**TO DO**
Search the data below, and report every line in which "streamId" occurs.

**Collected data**
"""
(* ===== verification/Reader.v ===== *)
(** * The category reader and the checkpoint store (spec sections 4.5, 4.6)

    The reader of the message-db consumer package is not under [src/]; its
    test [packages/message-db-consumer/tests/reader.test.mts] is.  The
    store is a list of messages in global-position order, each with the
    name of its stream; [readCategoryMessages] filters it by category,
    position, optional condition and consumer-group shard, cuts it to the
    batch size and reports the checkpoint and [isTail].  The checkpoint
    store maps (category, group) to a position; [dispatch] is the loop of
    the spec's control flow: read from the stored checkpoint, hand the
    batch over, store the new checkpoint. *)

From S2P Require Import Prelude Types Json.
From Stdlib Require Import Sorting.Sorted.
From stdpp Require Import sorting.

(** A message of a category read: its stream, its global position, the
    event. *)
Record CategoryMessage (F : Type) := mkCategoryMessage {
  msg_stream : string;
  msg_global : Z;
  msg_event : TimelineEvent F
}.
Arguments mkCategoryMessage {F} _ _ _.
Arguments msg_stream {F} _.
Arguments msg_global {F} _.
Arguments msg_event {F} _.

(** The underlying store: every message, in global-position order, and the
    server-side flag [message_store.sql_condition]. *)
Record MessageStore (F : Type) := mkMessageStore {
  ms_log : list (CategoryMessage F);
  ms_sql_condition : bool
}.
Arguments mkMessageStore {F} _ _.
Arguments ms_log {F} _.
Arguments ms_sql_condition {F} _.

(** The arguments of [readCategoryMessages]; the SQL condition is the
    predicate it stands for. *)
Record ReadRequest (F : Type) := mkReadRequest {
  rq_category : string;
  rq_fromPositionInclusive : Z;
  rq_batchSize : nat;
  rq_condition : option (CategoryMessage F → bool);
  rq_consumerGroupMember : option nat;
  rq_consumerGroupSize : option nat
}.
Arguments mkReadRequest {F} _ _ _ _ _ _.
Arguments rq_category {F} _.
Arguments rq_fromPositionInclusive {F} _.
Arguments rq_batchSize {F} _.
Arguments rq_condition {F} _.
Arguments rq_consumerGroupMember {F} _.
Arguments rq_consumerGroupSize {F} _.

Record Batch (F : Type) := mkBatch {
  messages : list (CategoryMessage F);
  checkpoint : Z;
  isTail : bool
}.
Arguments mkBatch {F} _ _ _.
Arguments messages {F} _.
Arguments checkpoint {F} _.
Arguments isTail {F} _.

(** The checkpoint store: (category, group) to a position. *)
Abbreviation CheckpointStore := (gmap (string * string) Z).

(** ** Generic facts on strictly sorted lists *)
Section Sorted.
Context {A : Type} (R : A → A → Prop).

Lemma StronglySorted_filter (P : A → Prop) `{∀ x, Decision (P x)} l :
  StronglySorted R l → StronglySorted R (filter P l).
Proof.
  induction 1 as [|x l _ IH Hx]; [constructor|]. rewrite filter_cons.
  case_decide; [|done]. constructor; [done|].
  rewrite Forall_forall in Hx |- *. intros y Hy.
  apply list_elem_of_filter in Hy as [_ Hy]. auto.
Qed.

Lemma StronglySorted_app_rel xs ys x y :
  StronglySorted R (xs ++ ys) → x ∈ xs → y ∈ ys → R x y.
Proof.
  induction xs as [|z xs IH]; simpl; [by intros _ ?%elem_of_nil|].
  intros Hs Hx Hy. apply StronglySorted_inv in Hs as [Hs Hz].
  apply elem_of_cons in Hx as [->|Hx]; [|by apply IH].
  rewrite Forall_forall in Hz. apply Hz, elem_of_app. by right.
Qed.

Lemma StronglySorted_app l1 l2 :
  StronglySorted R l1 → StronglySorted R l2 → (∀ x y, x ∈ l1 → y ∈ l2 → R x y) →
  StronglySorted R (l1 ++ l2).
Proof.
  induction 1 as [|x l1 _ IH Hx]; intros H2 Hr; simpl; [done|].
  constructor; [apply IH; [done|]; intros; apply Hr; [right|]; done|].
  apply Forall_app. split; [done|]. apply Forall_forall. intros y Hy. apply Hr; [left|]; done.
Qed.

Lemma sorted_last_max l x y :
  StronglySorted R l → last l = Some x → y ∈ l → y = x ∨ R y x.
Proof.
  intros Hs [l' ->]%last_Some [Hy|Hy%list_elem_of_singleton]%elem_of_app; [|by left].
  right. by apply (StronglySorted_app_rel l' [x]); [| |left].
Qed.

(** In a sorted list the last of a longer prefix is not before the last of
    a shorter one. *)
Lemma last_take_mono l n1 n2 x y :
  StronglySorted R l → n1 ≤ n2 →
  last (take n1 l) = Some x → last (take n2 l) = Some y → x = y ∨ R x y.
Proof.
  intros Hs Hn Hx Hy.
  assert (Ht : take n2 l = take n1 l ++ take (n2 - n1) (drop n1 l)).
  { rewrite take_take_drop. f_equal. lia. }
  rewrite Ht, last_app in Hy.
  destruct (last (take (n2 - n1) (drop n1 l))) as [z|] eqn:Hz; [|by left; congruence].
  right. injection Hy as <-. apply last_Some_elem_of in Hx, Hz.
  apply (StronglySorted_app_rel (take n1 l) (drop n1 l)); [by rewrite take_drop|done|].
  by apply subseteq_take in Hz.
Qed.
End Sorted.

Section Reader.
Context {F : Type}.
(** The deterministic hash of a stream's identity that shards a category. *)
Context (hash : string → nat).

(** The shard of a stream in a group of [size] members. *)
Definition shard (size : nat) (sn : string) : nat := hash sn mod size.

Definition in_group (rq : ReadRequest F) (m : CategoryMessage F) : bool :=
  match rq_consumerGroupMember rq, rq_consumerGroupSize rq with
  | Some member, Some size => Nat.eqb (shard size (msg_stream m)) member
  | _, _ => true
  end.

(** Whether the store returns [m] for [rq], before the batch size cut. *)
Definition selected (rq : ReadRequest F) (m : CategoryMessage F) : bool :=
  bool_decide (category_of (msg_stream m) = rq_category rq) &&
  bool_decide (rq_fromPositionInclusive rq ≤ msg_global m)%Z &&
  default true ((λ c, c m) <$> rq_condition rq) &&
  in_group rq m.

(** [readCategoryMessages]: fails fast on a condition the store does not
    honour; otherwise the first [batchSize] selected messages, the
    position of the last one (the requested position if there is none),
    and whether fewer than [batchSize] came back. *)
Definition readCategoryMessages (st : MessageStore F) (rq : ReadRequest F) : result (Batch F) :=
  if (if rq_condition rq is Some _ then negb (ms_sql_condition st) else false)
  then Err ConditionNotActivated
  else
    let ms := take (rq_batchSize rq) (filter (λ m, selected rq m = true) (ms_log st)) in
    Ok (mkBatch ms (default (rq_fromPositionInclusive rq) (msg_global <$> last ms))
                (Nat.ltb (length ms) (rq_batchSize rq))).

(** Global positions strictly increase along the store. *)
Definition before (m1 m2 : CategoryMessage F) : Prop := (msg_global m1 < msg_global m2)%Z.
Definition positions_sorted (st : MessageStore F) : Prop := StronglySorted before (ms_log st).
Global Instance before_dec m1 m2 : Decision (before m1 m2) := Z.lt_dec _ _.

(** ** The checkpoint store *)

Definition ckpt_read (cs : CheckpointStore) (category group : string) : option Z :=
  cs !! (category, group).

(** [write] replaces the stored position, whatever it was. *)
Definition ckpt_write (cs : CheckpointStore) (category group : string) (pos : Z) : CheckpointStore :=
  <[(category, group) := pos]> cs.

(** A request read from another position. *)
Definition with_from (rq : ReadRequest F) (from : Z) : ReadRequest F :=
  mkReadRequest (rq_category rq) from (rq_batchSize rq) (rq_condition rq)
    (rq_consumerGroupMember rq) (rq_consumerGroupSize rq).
"""
"""
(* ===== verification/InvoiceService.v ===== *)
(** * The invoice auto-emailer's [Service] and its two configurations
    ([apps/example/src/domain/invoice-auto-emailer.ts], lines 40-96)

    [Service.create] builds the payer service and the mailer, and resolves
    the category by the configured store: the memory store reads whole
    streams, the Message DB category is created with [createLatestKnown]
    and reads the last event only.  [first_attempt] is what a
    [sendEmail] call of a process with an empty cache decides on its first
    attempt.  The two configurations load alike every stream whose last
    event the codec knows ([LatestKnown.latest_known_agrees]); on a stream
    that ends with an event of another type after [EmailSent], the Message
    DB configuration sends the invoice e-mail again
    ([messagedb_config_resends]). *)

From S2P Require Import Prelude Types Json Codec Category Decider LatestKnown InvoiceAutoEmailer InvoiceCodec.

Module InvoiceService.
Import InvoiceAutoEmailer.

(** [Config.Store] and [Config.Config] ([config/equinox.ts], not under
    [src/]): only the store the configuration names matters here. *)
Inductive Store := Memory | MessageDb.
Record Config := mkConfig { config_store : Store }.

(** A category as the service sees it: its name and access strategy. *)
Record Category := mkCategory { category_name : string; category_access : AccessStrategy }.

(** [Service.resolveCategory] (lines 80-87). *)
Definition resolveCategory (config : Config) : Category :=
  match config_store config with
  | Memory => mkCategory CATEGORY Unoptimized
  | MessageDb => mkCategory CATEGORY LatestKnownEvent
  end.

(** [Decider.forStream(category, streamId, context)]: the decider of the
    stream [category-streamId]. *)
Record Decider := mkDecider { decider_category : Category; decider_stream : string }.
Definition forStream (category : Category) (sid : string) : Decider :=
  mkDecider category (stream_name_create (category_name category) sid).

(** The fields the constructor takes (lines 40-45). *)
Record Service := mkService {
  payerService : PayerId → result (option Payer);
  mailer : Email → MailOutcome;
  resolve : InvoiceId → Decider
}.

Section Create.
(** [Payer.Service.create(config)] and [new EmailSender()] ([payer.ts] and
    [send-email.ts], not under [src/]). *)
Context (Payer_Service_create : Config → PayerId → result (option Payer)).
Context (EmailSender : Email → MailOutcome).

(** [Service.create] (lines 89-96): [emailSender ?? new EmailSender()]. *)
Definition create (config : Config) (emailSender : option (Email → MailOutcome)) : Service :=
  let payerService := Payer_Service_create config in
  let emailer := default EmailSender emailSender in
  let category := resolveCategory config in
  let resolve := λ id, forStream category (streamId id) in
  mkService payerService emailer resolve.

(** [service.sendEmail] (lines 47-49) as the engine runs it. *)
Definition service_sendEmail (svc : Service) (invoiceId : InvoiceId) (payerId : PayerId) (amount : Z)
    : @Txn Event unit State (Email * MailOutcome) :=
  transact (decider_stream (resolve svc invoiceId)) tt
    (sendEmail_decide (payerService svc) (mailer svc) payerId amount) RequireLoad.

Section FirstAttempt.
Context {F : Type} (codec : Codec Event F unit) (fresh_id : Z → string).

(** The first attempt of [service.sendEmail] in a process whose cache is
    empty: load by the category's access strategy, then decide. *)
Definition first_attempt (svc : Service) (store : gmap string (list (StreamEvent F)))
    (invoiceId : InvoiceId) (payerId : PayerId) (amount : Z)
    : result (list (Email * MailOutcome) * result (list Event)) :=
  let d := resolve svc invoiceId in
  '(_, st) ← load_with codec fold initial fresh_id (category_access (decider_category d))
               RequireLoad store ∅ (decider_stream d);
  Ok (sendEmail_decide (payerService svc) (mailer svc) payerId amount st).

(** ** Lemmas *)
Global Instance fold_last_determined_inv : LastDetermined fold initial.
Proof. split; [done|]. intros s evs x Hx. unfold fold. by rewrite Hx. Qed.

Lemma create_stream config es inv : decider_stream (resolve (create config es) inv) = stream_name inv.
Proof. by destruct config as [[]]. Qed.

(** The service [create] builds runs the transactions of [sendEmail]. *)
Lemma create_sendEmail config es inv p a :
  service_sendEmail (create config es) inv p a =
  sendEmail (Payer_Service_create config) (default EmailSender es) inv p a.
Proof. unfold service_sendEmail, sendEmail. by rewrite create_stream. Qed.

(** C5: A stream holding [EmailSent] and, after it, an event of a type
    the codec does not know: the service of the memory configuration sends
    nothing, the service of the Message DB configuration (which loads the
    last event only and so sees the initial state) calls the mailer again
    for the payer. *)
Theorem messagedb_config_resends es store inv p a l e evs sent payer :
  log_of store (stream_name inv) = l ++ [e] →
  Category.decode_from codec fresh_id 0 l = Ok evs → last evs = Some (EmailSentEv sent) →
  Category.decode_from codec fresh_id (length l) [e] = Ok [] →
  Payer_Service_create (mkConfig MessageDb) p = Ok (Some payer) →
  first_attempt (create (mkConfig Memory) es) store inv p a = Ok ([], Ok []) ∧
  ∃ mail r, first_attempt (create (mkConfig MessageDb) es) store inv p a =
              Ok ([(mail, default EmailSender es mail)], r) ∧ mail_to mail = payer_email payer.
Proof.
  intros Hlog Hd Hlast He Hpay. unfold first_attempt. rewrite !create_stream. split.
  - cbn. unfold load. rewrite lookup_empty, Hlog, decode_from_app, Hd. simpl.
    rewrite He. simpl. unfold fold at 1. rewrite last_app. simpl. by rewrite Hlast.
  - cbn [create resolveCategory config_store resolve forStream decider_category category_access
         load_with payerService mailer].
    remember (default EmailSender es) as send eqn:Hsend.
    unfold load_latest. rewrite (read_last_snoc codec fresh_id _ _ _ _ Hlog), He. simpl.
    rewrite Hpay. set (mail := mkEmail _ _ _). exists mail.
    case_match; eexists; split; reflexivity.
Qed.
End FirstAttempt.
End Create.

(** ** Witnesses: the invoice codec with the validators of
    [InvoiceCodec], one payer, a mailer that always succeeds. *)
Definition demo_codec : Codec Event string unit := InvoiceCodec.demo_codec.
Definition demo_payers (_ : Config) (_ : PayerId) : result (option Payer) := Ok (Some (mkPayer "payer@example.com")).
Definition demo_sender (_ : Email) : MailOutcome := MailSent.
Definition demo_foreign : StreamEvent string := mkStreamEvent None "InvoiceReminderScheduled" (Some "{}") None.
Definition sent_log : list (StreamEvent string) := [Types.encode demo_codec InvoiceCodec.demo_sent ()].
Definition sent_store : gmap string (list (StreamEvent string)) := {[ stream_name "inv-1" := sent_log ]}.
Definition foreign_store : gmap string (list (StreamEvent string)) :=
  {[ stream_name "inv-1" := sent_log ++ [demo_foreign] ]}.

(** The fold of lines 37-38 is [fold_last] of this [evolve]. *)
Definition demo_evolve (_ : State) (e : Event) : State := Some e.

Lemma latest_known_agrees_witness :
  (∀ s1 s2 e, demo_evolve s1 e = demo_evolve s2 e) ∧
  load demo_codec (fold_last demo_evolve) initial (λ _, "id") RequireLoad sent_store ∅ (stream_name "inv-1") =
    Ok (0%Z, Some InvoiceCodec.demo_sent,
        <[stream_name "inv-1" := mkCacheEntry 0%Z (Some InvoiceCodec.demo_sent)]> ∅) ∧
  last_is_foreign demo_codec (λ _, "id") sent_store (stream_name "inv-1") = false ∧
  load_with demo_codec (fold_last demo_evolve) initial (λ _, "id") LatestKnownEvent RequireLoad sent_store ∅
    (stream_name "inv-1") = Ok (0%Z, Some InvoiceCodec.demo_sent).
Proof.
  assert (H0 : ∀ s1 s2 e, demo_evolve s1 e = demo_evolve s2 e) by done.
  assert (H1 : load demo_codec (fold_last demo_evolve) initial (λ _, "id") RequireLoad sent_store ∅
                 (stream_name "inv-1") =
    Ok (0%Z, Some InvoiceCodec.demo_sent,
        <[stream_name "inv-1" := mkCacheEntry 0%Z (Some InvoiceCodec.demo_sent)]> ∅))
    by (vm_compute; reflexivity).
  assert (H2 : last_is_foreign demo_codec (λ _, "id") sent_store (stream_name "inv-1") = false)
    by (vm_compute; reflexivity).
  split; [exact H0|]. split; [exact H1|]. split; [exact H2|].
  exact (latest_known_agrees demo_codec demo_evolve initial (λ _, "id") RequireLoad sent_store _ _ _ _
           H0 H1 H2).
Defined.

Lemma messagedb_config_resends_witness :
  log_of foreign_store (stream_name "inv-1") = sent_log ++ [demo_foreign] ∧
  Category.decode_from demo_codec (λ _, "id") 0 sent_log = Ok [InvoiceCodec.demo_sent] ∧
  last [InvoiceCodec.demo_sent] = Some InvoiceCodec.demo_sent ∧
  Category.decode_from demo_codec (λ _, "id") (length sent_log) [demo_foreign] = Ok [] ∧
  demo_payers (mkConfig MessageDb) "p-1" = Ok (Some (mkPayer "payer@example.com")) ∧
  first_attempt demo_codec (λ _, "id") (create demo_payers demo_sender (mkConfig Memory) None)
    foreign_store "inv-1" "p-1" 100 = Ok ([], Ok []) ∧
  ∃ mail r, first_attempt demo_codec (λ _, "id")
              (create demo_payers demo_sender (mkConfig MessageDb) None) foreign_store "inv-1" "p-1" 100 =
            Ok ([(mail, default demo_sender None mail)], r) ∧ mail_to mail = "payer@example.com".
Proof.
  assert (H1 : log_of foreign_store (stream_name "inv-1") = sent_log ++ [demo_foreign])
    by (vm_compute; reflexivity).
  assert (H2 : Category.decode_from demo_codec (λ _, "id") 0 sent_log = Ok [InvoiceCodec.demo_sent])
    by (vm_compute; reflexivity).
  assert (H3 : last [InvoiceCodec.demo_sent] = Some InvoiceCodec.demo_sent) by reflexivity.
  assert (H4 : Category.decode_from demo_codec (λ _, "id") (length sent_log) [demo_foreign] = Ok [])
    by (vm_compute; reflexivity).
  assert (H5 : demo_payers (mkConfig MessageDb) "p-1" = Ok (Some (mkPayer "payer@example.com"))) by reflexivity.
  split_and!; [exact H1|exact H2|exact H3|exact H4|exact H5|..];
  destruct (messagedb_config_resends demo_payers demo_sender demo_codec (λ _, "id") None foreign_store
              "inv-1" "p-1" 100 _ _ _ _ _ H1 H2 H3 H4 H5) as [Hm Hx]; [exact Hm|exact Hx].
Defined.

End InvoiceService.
"""
**TASK RESULT**
(** [Decider.forStream(category, streamId, context)]: the decider of the
    stream [category-streamId]. *)
  let resolve := λ id, forStream category (streamId id) in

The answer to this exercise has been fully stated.